Вход/Регистрация
Союз молодых
вернуться

Тан-Богораз Владимир Германович

Шрифт:

Полковник Авилов шел впереди, ломая мягкий снег для дороги каравана и превращая его в широкую твердую лыжницу. Он был в полном расцвете сил и красоты. На его огромном теле не было ни одной лишней унции жиру, был он, как лось в человеческом образе, с крепкими ногами, в пружинах тугих сухожилий. Его меховая рубаха, шерстью наружу, казалась естественной шкурой и только тяжелый наган у пояса прибавлял к звериному еще и человеческое. Стрелял же Авилов без промаха и был на расправу необычайно скор. Выстрелит, как собака укусит, убьет на ходу человека и не поморщится и дальше пойдет. А порою, напротив, захватит человека и держит огромною лапой, рассматривает с холодным интересом, словно какую козявку, а убить — не убьет.

О поступках своих и вообще о прошлом Авилов не раздумывал. Прошлое, однако, неслось за плечами его, как стая мелькающих птиц, догоняло, налетало на плечи и таяло, и пропадало.

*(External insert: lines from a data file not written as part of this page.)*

(** ** [contains], [pushNode], [deleteNode] *)

Lemma contains_true ns id : contains ns id = true <-> id ∈ map Node_ID ns.
Proof.
  unfold contains. rewrite existsb_exists, list_elem_of_fmap. split.
  - intros (x & Hx & Hid). apply bool_decide_eq_true in Hid.
    exists x. split; [done|]. by apply list_elem_of_In.
  - intros (x & -> & Hx). exists x. rewrite bool_decide_eq_true. split; [|done].
    by apply list_elem_of_In.
Qed.

Lemma contains_false ns id : contains ns id = false <-> id ∉ map Node_ID ns.
Proof. rewrite <- contains_true. by destruct (contains ns id). Qed.

Lemma omap_id_Some {A} (l : list A) : omap id (map Some l) = l.
Proof. induction l as [|x l IH]; csimpl; [done|]. by rewrite IH. Qed.

(** [pushNode] puts the node at the front and drops the last element of a
    full list. *)
Lemma pushNode_spec l n max :
  (0 < max)%nat -> (length l <= max)%nat ->
  pushNode l n max =
    Ok (n :: take (max - 1) l, if decide (length l < max)%nat then None else last l).
Proof.
  intros Hmax Hl. unfold pushNode. change (map Some l) with (Some <$> l).
  rewrite length_fmap.
  destruct (decide (length l < max)%nat) as [Hlt|Hge].
  - rewrite last_snoc, shift_right by (rewrite length_app; simpl; lia).
    rewrite length_app, length_fmap. simpl. rewrite Nat.add_sub.
    rewrite take_app_le, !take_ge by (rewrite ?length_fmap; lia).
    csimpl. by rewrite omap_id_Some.
  - rewrite shift_right by (rewrite length_fmap; lia).
    rewrite fmap_last, length_fmap, <- fmap_take. csimpl.
    rewrite omap_id_Some. replace (length l) with max by lia.
    destruct (last l) eqn:El; [done|]. apply last_None in El. subst l. simpl in *. lia.
Qed.

Lemma deleteNode_notin l n : Node_ID n ∉ map Node_ID l -> deleteNode l n = l.
Proof.
  induction l as [|x l IH]; simpl; [done|]. rewrite not_elem_of_cons. intros [Hne Hl].
  rewrite decide_False by congruence. by rewrite IH.
Qed.

Lemma deleteNode_split l1 x l2 n :
  Node_ID x = Node_ID n -> Node_ID n ∉ map Node_ID l1 ->
  deleteNode (l1 ++ x :: l2) n = l1 ++ l2.
Proof.
  intros Hx. induction l1 as [|y l1 IH]; simpl; [by rewrite decide_True|].
  rewrite not_elem_of_cons. intros [Hne Hl]. rewrite decide_False by congruence.
  by rewrite IH.
Qed.

(** ** The invariant of a bucket *)

Variable Self : enode.
Variables (tl bl : Z) (tf bf : IP -> netkey).

Definition nodes_of (b : bucket) : list Node := entries b ++ replacements b.

(** [n] belongs to bucket [i]: it is not the local node and its distance
    selects the bucket. *)
Definition belongs (i : nat) (n : Node) : Prop :=
  Node_ID n <> enode_ID Self /\ bucket_of Self (Node_ID n) = Ok i.

Record shape (i : nat) (b : bucket) : Prop := {
  sh_entries : (length (entries b) <= bucketSize)%nat;
  sh_repl : (length (replacements b) <= maxReplacements)%nat;
  sh_full : replacements b = [] \/ length (entries b) = bucketSize;
  sh_nodup : NoDup (map Node_ID (nodes_of b));
  sh_belongs : Forall (belongs i) (nodes_of b);
  sh_ip : Forall (fun n => Node_IP n <> []) (nodes_of b) }.

(** The bucket is well-formed and both IP sets are exact, where [R] are the
    nodes of the other buckets. *)
Definition binv (i : nat) (R : list Node) (s : NetSet) (b : bucket) : Prop :=
  shape i b /\ tracked tl bl tf bf s b (nodes_of b ++ R) (nodes_of b).

Lemma tracked_perm s b b' L L' B B' :
  bips b = bips b' -> Permutation L L' -> Permutation B B' ->
  tracked tl bl tf bf s b L B -> tracked tl bl tf bf s b' L' B'.
Proof. unfold tracked. intros <- HL HB [H1 H2]. by rewrite HL in H1; rewrite HB in H2. Qed.

Lemma binv_lists i R s b s' b' :
  binv i R s b -> same_lists b b' ->
  tracked tl bl tf bf s' b' (nodes_of b ++ R) (nodes_of b) -> binv i R s' b'.
Proof.
  intros [[] _] [He Hr] Ht. unfold binv, nodes_of in *.
  split; [constructor|]; unfold nodes_of; rewrite ?He, ?Hr; done.
Qed.

Lemma nodup_snoc_perm (l : list Node) n l' :
  Permutation l' (n :: l) -> NoDup (map Node_ID l) -> Node_ID n ∉ map Node_ID l ->
  NoDup (map Node_ID l').
Proof. intros Hp Hn Hin. rewrite Hp. simpl. by constructor. Qed.

(** ** [addReplacement] *)

(** The bucket of a full list of entries after [n] was prepended to the
    replacements: with room, and when the last of them, [r], goes. *)

Lemma prepended_perm b n : Permutation (n :: nodes_of b) (entries b ++ n :: replacements b).
Proof. unfold nodes_of. by rewrite Permutation_middle. Qed.

Lemma replacement_room_inv i R s s1 b b1 n :
  binv i R s b -> length (entries b) = bucketSize -> NoDup (map Node_ID (n :: nodes_of b)) -> belongs i n ->
  Node_IP n <> [] -> entries b1 = entries b -> (length (replacements b) < maxReplacements)%nat ->
  tracked tl bl tf bf s1 b1 (n :: nodes_of b ++ R) (n :: nodes_of b) ->
  binv i R s1 (set_replacements b1 (n :: replacements b)).
Proof.
  intros [[He Hr Hf Hnd Hb Hip] Ht] Hfull Hnd1 Hbel Hne Hse Hroom Ht1.
  pose proof (prepended_perm b n) as Hp1.
  split; [constructor; unfold nodes_of; simpl; rewrite ?Hse|].
  - exact He.
  - exact Hroom.
  - by right.
  - by rewrite <- Hp1.
  - rewrite <- Hp1. by constructor.
  - rewrite <- Hp1. by constructor.
  - eapply tracked_perm, Ht1; unfold nodes_of; simpl; rewrite ?Hse; [done| |done].
    rewrite app_comm_cons. by rewrite Hp1.
Qed.

Lemma replacement_drop_inv i R s s1 b b1 n l0 r :
  binv i R s b -> length (entries b) = bucketSize -> NoDup (map Node_ID (n :: nodes_of b)) -> belongs i n ->
  Node_IP n <> [] -> entries b1 = entries b -> replacements b = l0 ++ [r] -> length l0 = 9%nat ->
  tracked tl bl tf bf s1 b1 (n :: nodes_of b ++ R) (n :: nodes_of b) ->
  let '(s3, b3) := removeIP s1 (set_replacements b1 (n :: l0)) (Node_IP r) in
  binv i R s3 b3 /\ entries b3 = entries b.
Proof.
  intros [[He Hr Hf Hnd Hb Hip] Ht] Hfull Hnd1 Hbel Hne Hse Hl0 Hlen Ht1.
  set (b2 := set_replacements b1 (n :: l0)).
  assert (Permutation (n :: nodes_of b) (r :: nodes_of b2)) as Hp2.
  { rewrite prepended_perm, Hl0. unfold nodes_of, b2. simpl. rewrite Hse, <- (Permutation_cons_append l0 r).
    by rewrite (perm_swap r n l0), <- Permutation_middle. }
  assert (tracked tl bl tf bf s1 b2 (r :: nodes_of b2 ++ R) (r :: nodes_of b2)) as Ht2.
  { eapply tracked_perm, Ht1; [done| |done]. rewrite app_comm_cons, Hp2. done. }
  pose proof (removeIP_spec tl bl tf bf _ _ _ _ _ Ht2) as Hrem.
  destruct (removeIP s1 b2 (Node_IP r)) as [s3 b3]. destruct Hrem as [[He3 Hr3] Ht3].
  split; [|by rewrite He3].
  assert (nodes_of b3 = nodes_of b2) as Hn3 by (unfold nodes_of; congruence).
  rewrite Hp2 in Hnd1. apply NoDup_cons in Hnd1 as [_ Hnd1].
  assert (Forall (belongs i) (r :: nodes_of b2)) as Hb2 by (rewrite <- Hp2; by constructor).
  assert (Forall (fun n => Node_IP n <> []) (r :: nodes_of b2)) as Hi2
    by (rewrite <- Hp2; by constructor).
  split; [|by rewrite Hn3].
  constructor; rewrite ?Hn3, ?He3, ?Hr3; simpl; rewrite ?Hse, ?Hlen; [done|done|by right|done| |].
  - by inversion Hb2.
  - by inversion Hi2.
Qed.

Lemma addReplacement_inv i R s b n :
  binv i R s b -> length (entries b) = bucketSize ->
  Node_ID n ∉ map Node_ID (entries b) -> belongs i n ->
  exists s' b', addReplacement s b n = Ok (s', b') /\ binv i R s' b' /\ entries b' = entries b.
Proof.
  intros Hinv Hfull Hnot Hbel. pose proof Hinv as [[He Hr Hf Hnd Hb Hip] Ht].
  unfold addReplacement. destruct (contains (replacements b) (Node_ID n)) eqn:Hc; [by eauto|].
  apply contains_false in Hc.
  pose proof (addIP_spec tl bl tf bf s b n _ _ Ht) as Hadd.
  destruct (addIP s b (Node_IP n)) as [[s1 b1] ok]. destruct Hadd as [Hsame Hadd].
  destruct ok; simpl; [|exists s1, b1; split; [done|]; split; [by eapply binv_lists|apply Hsame]].
  destruct Hadd as [Hne Ht1]. destruct Hsame as [Hse Hsr].
  rewrite Hsr, pushNode_spec by (unfold maxReplacements in *; lia).
  assert (NoDup (map Node_ID (n :: nodes_of b))) as Hnd1.
  { simpl. constructor; [|done]. unfold nodes_of. rewrite map_app, elem_of_app. tauto. }
  simpl. destruct (decide (length (replacements b) < maxReplacements)%nat) as [Hroom|Hno].
  - eexists s1, _. split; [done|]. split; [|done].
    rewrite (take_ge (replacements b)) by (unfold maxReplacements in Hroom; lia).
    by eapply replacement_room_inv.
  - assert (exists l0 r, replacements b = l0 ++ [r]) as (l0 & r & Hl0).
    { destruct (replacements b) as [|r l0] using rev_ind; [|by eauto].
      simpl in Hno. unfold maxReplacements in Hno. lia. }
    rewrite Hl0, last_snoc. simpl.
    assert (length l0 = 9%nat) as Hlen
      by (rewrite Hl0, length_app in Hr, Hno; simpl in *; unfold maxReplacements in *; lia).
    rewrite take_app_le, take_ge by lia.
    pose proof (replacement_drop_inv i R s s1 b b1 n l0 r Hinv Hfull Hnd1 Hbel Hne Hse Hl0 Hlen Ht1) as Hd.
    destruct (removeIP s1 (set_replacements b1 (n :: l0)) (Node_IP r)) as [s3 b3]. eauto.
Qed.

(** ** A new entry, at either end *)

Lemma add_entry_inv i R s b n s1 b1 es :
  binv i R s b -> (length (entries b) < bucketSize)%nat ->
  Node_ID n ∉ map Node_ID (entries b) -> belongs i n ->
  addIP s b (Node_IP n) = (s1, b1, true) -> Permutation es (n :: entries b) ->
  replacements b = [] /\ binv i R s1 (set_replacements (set_entries b1 es) []).
Proof.
  intros [[He Hr Hf Hnd Hb Hip] Ht] Hroom Hnot Hbel Hadd Hes.
  pose proof (addIP_spec tl bl tf bf s b n _ _ Ht) as H. rewrite Hadd in H.
  destruct H as [_ [Hne Ht1]].
  assert (replacements b = []) as Hr0 by (destruct Hf; [done|lia]).
  unfold nodes_of in *. rewrite Hr0, app_nil_r in *. split; [done|].
  split; [constructor|]; unfold nodes_of; simpl; rewrite ?app_nil_r, ?Hes; simpl.
  - lia.
  - unfold maxReplacements. lia.
  - by left.
  - by constructor.
  - by constructor.
  - by constructor.
  - eapply tracked_perm, Ht1; rewrite ?Hes; done.
Qed.

Lemma addIP_fail_inv i R s b n s1 b1 :
  binv i R s b -> addIP s b (Node_IP n) = (s1, b1, false) -> binv i R s1 b1 /\ same_lists b b1.
Proof.
  intros Hinv Hadd. pose proof Hinv as [_ Ht].
  pose proof (addIP_spec tl bl tf bf s b n _ _ Ht) as H. rewrite Hadd in H.
  destruct H as [Hs Ht1]. split; [by eapply binv_lists|done].
Qed.

(** ** [bumpInBucket] *)

(** The entries after a successful bump: the node replaces the entry with its
    identity and moves to the front, the others keep their order. *)
Definition bumped (es : list Node) (n : Node) (es' : list Node) : Prop :=
  exists l1 e l2, es = l1 ++ e :: l2 /\ Node_ID e = Node_ID n /\ es' = n :: l1 ++ l2.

Яростные птицы с огненными перьями пронеслись пред тихими райскими преддверьями. Пламенные отблески отразились в мраморе и исчезли вестницы, улетели за море…

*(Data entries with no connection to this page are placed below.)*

(* ===== verification/TableSys.v ===== *)
(** * The running table

    Revalidation on every branch, and the transition system of the table as
    the goroutines of [Run] and the discovery handlers drive it: a node seen,
    the seeds loaded, the live nodes copied, and one revalidation at a time,
    whose network exchange takes place between two critical sections. *)

From stdpp Require Import base list gmap relations.
From Stdlib Require Import ZArith Lia Permutation.
From S2P Require Import Prelude Golang External Nodes NodesFacts Table TableInv TableBucket TableOps.
Open Scope Z_scope.

Section Sys.
Context `{EL : EnodeLaws} `{NL : NetUtilLaws} `{D : NodeDB (E := E)}.
Variable Self : enode.

(** [pending] is the node and bucket [doRevalidate] has picked and is pinging. *)
Record sys := mkSys { tab : Table; pending : option (Node * nat) }.

Definition set_initDone (t : Table) : Table :=
  mkTable (buckets t) (nursery t) (tips t) (db t) (hp t) true (nodedHook t) (hooks t).

Inductive sys_step : sys -> sys -> Prop :=
| sys_seen now n t t' p :
    AddSeenNode Self now t n = Ok t' -> sys_step (mkSys t p) (mkSys t' p)
| sys_seeds now qrnd t t' p :
    loadSeedNodes Self now qrnd t = Ok t' -> sys_step (mkSys t p) (mkSys t' p)
| sys_copy now t p : sys_step (mkSys t p) (mkSys (copyLiveNodes now t) p)
| sys_init t p : sys_step (mkSys t p) (mkSys (set_initDone t) p)
| sys_pick perm t n bi :
    nodeToRevalidate t perm = Some (n, bi) -> sys_step (mkSys t None) (mkSys t (Some (n, bi)))
| sys_reply t n bi remoteSeq err enr rnd t' :
    (err = true -> remoteSeq = 0) ->
    doRevalidate_reply t n bi remoteSeq err enr rnd = Ok t' ->
    sys_step (mkSys t (Some (n, bi))) (mkSys t' None).

Section Invariant.
Variables (tl bl : Z) (tf bf : IP -> netkey).

Abbreviation tinv := (tinv Self tl bl tf bf).
Abbreviation binv := (binv Self tl bl tf bf).

(** The node being pinged is an entry of its bucket. *)
Definition pending_ok (t : Table) (p : option (Node * nat)) : Prop :=
  match p with
  | None => True
  | Some (n, bi) => exists b, buckets t !! bi = Some b /\ n ∈ entries b
  end.

Definition sys_inv (s : sys) : Prop := tinv (tab s) /\ pending_ok (tab s) (pending s).

Lemma pending_keeps t t' p : keeps_entries t t' -> pending_ok t p -> pending_ok t' p.
Proof.
  intros Hk. destruct p as [[n bi]|]; [|done]. intros (b & Hb & Hin).
  destruct (Hk _ _ Hb) as (b' & Hb' & Hsub). exists b'. split; [done|]. by apply Hsub.
Qed.

Lemma pending_buckets t t' p : buckets t' = buckets t -> pending_ok t p -> pending_ok t' p.
Proof. unfold pending_ok. by intros ->. Qed.

Lemma nodeToRevalidate_entry t perm n bi :
  nodeToRevalidate t perm = Some (n, bi) ->
  bi ∈ perm /\ exists b, buckets t !! bi = Some b /\ last (entries b) = Some n.
Proof.
  induction perm as [|i perm IH]; simpl; [done|].
  destruct (buckets t !! i) as [b|] eqn:Hb; [destruct (last (entries b)) as [m|] eqn:Hl|].
  - intros [= <- <-]. split; [by left|]. eauto.
  - intros H. apply IH in H as [? ?]. split; [by right|done].
  - intros H. apply IH in H as [? ?]. split; [by right|done].
Qed.

Lemma entry_same_id i b n e :
  shape Self i b -> n ∈ entries b -> e ∈ entries b -> Node_ID e = Node_ID n -> e = n.
Proof.
  intros Hs Hn He Hid. pose proof (sh_nodup _ _ _ Hs) as Hnd. unfold nodes_of in Hnd.
  rewrite map_app in Hnd. apply NoDup_app in Hnd as [Hnd _].
  apply list_elem_of_lookup in Hn as [j Hj]. apply list_elem_of_lookup in He as [k Hk].
  change (map Node_ID) with (fmap (M:=list) Node_ID) in Hnd.
  assert (j = k) as -> by
    (eapply (NoDup_lookup _ _ _ (Node_ID n) Hnd); rewrite list_lookup_fmap, ?Hj, ?Hk; simpl; congruence).
  congruence.
Qed.

(** ** Revalidation *)

Lemma enr_fields t n seq enr :
  buckets (doRevalidate_enr t n seq enr).1 = buckets t /\
  tips (doRevalidate_enr t n seq enr).1 = tips t /\
  hooks (doRevalidate_enr t n seq enr).1 = hooks t /\
  nodedHook (doRevalidate_enr t n seq enr).1 = nodedHook t.
Proof. unfold doRevalidate_enr. case_decide; [destruct enr|]; done. Qed.

Lemma enr_old t n seq enr : seq <= Node_Seq n -> doRevalidate_enr t n seq enr = (t, n).
Proof. intros Hs. unfold doRevalidate_enr. by rewrite decide_False by lia. Qed.

(** The node answered and its record has not changed. *)
Lemma revalidate_alive t n bi b seq enr rnd :
  tinv t -> buckets t !! bi = Some b -> n ∈ entries b -> seq <= Node_Seq n ->
  exists t' b', doRevalidate_reply t n bi seq false enr rnd = Ok t' /\ tinv t' /\
    buckets t' = <[bi := b']> (buckets t) /\
    bumped (entries b) n (entries b') /\ replacements b' = replacements b /\
    hp t' = Bump (hp t) n /\ hooks t' = hooks t.
Proof.
  intros Hinv Hb Hin Hseq. unfold doRevalidate_reply. rewrite enr_old by done.
  unfold get_bucket. rewrite Hb. simpl.
  pose proof (tinv_binv Self tl bl tf bf _ _ _ Hinv Hb) as Hbi.
  pose proof (bumpInBucket_inv Self tl bl tf bf _ _ _ _ n Hbi) as Hbump.
  destruct (bumpInBucket (tips t) b n) as [[s1 b1] ok] eqn:Heq.
  destruct Hbump as (Hbi1 & Hr1 & He1).
  assert (ok = true) as ->.
  { unfold bumpInBucket in Heq. destruct (list_find _ (entries b)) as [[k e]|] eqn:Hf.
    - apply list_find_Some in Hf as (Hk & Hid & _). apply list_elem_of_lookup_2 in Hk.
      rewrite (entry_same_id _ _ _ _ (proj1 Hbi) Hin Hk Hid), IP_Equal_refl in Heq. congruence.
    - apply list_find_None in Hf. rewrite Forall_forall in Hf. exfalso. by apply (Hf n Hin). }
  exists (put (set_hp t (Bump (hp t) n)) bi s1 b1), b1. split_and!; try done.
  eapply put_inv; [by apply (tinv_ext Self tl bl tf bf t)|done|done].
Qed.

(** The node did not answer. *)
Lemma revalidate_dead t n bi b seq enr rnd :
  tinv t -> buckets t !! bi = Some b -> n ∈ entries b -> seq <= Node_Seq n ->
  exists t' b' r, doRevalidate_reply t n bi seq true enr rnd = Ok t' /\ tinv t' /\
    buckets t' = <[bi := b']> (buckets t) /\ replaced b n b' r /\ hp t' = hp t /\
    hooks t' = hooks t ++ (if nodedHook t && bool_decide (r = None) then [(n, Removed)] else []).
Proof.
  intros Hinv Hb Hin Hseq. unfold doRevalidate_reply. rewrite enr_old by done.
  unfold get_bucket. rewrite Hb. simpl.
  pose proof (tinv_binv Self tl bl tf bf _ _ _ Hinv Hb) as Hbi.
  pose proof (replace_inv Self tl bl tf bf _ _ _ _ n rnd Hbi) as Hrep.
  destruct (replace (tips t) b n rnd) as [[s1 b1] r].
  destruct Hrep as [Hbi1 Hr].
  { intros e He Hid. by rewrite (entry_same_id _ _ _ _ (proj1 Hbi) Hin He Hid). }
  pose proof (put_inv Self tl bl tf bf _ _ _ _ _ Hinv Hb Hbi1) as Hinv1.
  destruct r as [r|].
  - exists (put t bi s1 b1), b1, (Some r). rewrite andb_false_r, app_nil_r. split_and!; done.
  - destruct (hookNode_fields (put t bi s1 b1) n Removed) as (Hfb & Hft & Hfh & _ & _ & Hfk).
    exists (hookNode (put t bi s1 b1) n Removed), b1, None. rewrite andb_true_r.
    split_and!; try done. by apply hookNode_inv.
Qed.

(** In general: whatever the answer, the invariant is kept. *)
Lemma revalidate_inv t n bi seq err enr rnd :
  tinv t -> pending_ok t (Some (n, bi)) -> (err = true -> seq = 0) ->
  exists t', doRevalidate_reply t n bi seq err enr rnd = Ok t' /\ tinv t'.
Proof.
  intros Hinv (b & Hb & Hin) Hseq. destruct err.
  - rewrite Hseq by done. pose proof (enode_Seq_bounds (node_enode n)) as Hs.
    destruct (revalidate_dead t n bi b 0 enr rnd Hinv Hb Hin) as (t' & ? & ? & ? & ? & _); [|eauto].
    unfold Node_Seq. lia.
  - unfold doRevalidate_reply. destruct (enr_fields t n seq enr) as (Hfb & Hft & _).
    destruct (doRevalidate_enr t n seq enr) as [t1 m]. simpl in *.
    assert (tinv t1) as Hinv1 by (by apply (tinv_ext Self tl bl tf bf t)).
    unfold get_bucket. rewrite Hfb, Hb. simpl.
    assert (buckets t1 !! bi = Some b) as Hb1 by congruence.
    pose proof (tinv_binv Self tl bl tf bf _ _ _ Hinv1 Hb1) as Hbi.
    pose proof (bumpInBucket_inv Self tl bl tf bf _ _ _ _ m Hbi) as Hbump.
    destruct (bumpInBucket (tips t1) b m) as [[s1 b1] ok].
    eexists. split; [done|]. eapply put_inv; [by apply (tinv_ext Self tl bl tf bf t1)|done|apply Hbump].
Qed.

(** ** The invariant of the system *)

Lemma sys_step_inv s s' : sys_step s s' -> sys_inv s -> sys_inv s'.
Proof.
  intros Hstep [Hinv Hp]. destruct Hstep; unfold sys_inv in *; simpl in *.
  - destruct (AddSeenNode_inv Self tl bl tf bf now t n Hinv) as (t1 & ? & ? & ? & _).
    assert (t1 = t') as -> by congruence. split; [done|]. by eapply pending_keeps.
  - destruct (loadSeedNodes_inv Self tl bl tf bf now qrnd t Hinv) as (t1 & ? & ? & ?).
    assert (t1 = t') as -> by congruence. split; [done|]. by eapply pending_keeps.
  - destruct (copyLiveNodes_fields now t) as (Hb & Ht & _).
    split; [by apply (tinv_ext Self tl bl tf bf t)|by eapply pending_buckets].
  - split; [by apply (tinv_ext Self tl bl tf bf t)|done].
  - split; [done|]. simpl. apply nodeToRevalidate_entry in H as (_ & b & Hb & Hl).
    exists b. split; [done|]. apply last_Some_split in Hl as [l ->].
    apply elem_of_app. right. by left.
  - destruct (revalidate_inv t n bi remoteSeq err enr rnd Hinv Hp H) as (t1 & ? & ?).
    assert (t1 = t') as -> by congruence. by split.
Qed.

Lemma sys_reach_inv s s' : rtc sys_step s s' -> sys_inv s -> sys_inv s'.
Proof. induction 1; eauto using sys_step_inv. Qed.

(** The empty table. *)
Lemma empty_inv t s :
  buckets t = replicate (Z.to_nat nBuckets) (mkBucket [] [] s) ->
  exact tl tf (tips t) [] -> exact bl bf s [] -> tinv t.
Proof.
  intros Hb Ht Hs.
  assert (forall i b, buckets t !! i = Some b -> b = mkBucket [] [] s) as Hall.
  { intros i b. rewrite Hb, lookup_replicate. naive_solver. }
  constructor.
  - by rewrite Hb, length_replicate.
  - intros i b Hi. rewrite (Hall _ _ Hi).
    constructor; simpl; unfold maxReplacements, bucketSize; try lia; try constructor; done.
  - intros i b Hi. by rewrite (Hall _ _ Hi).
  - replace (all_nodes t) with (@nil Node); [done|]. unfold all_nodes. rewrite Hb.
    generalize (Z.to_nat nBuckets). intros k. induction k as [|k IH]; [done|exact IH].
Qed.

End Invariant.

(** ** The table [NewTable] builds *)

Definition table_net (l : limits) : IP -> netkey := NetSet_net (newNetSet (tableSubnet l) (tableIPLimit l)).
Definition bucket_net (l : limits) : IP -> netkey := NetSet_net (newNetSet (bucketSubnet l) (bucketIPLimit l)).

Lemma new_exact sn l : exact l (NetSet_net (newNetSet sn l)) (newNetSet sn l) [].
Proof. constructor; [apply new_Limit|done|intros; by rewrite new_count|]. intros k. change (ncount _ _ _) with 0%nat. lia. Qed.

Definition table_inv (l : limits) : Table -> Prop :=
  tinv Self (tableIPLimit l) (bucketIPLimit l) (table_net l) (bucket_net l).

Lemma NewTable_inv lim now qrnd d boot ign hook :
  exists r, NewTable Self lim now qrnd d boot ign hook = Ok (if ign then no_limits else lim, r) /\
  match r with
  | None => forallb ValidateComplete boot = false
  | Some t => forallb ValidateComplete boot = true /\
              table_inv (if ign then no_limits else lim) t
  end.
Proof.
  unfold NewTable. set (lim' := if ign then no_limits else lim).
  unfold setFallbackNodes. destruct (forallb ValidateComplete boot); [|by eexists].
  destruct (WrapNodes _ boot) as [h nodes]. simpl.
  match goal with |- context [loadSeedNodes _ _ _ ?t0] => set (t := t0) end.
  assert (table_inv lim' t) as Hinv
    by (eapply empty_inv; [done|apply new_exact|apply new_exact]).
  destruct (loadSeedNodes_inv Self _ _ _ _ now qrnd t Hinv) as (t' & -> & Hinv' & _).
  simpl. exists (Some t'). done.
Qed.

(** The states a table reaches once [NewTable] has built it. *)
Definition reachable (l : limits) (s : sys) : Prop :=
  exists lim now qrnd d boot ign hook t0,
    NewTable Self lim now qrnd d boot ign hook = Ok (l, Some t0) /\
    rtc sys_step (mkSys t0 None) s.

Lemma reachable_inv l s :
  reachable l s -> sys_inv (tableIPLimit l) (bucketIPLimit l) (table_net l) (bucket_net l) s.
Proof.
  intros (lim & now & qrnd & d & boot & ign & hook & t0 & Hnew & Hr).
  destruct (NewTable_inv lim now qrnd d boot ign hook) as (r & Heq & Hr0).
  rewrite Heq in Hnew. injection Hnew as <- ->. eapply sys_reach_inv; [done|].
  by destruct Hr0.
Qed.

End Sys.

Положим, преддверья были не райские, а адские. Но буйная стихия не тяготила Авилова. Он дышал огнем, как будто саламандра.

Прошло пятнадцать лег после амнистии «пятого» года.. Авилов опоздал к революции и попал, можно сказать, к шапочному разбору, т. е. к политическим убийствам и «эксам», один другого безумнее. Он сразу угодил в дружину фантастическую, сумасбродную, в полосу удачных и кровавых нападений, с трупами, с деньгами.

Поезд. Трое чужих. Двое своих. Сто тысяч наличными.

Почтовая станция. Трое и трое. Двести тысяч — двойная порция.

Что делать с кровавыми деньгами, они, в сущности, не знали. Покупали оружие, строили побеги, а главное кутили, кутили. Авилов принял свою долю кутежей так же спокойно и просто, как и тихую жизнь на далекой заимке Веселой… Он пил, не пьянея, как скиф, разыгрывал «Жизнь игрока» во всех подробностях, не увлекаясь и даже не особенно интересуясь. Дружинники на половину были провокаторы. Но это делам не мешало. Провокаторы стреляли и грабили отлично. Однако, дружина убывала, как кровь убывает из раны. Авилов остался одним из последних, подумал две минуты, и махнул через весь материк обратно в Восточную Сибирь. Может быть, он думал добраться до Колымска. Но вместо того застрял на Ленских приисках. Тут он занимался самыми головоломными делами. Был спиртовозом, скупщиком краденого золота и стал заодно подготовлять чудовищную выемку золота, неизбежно «по мокрому делу», — мокрому от крови.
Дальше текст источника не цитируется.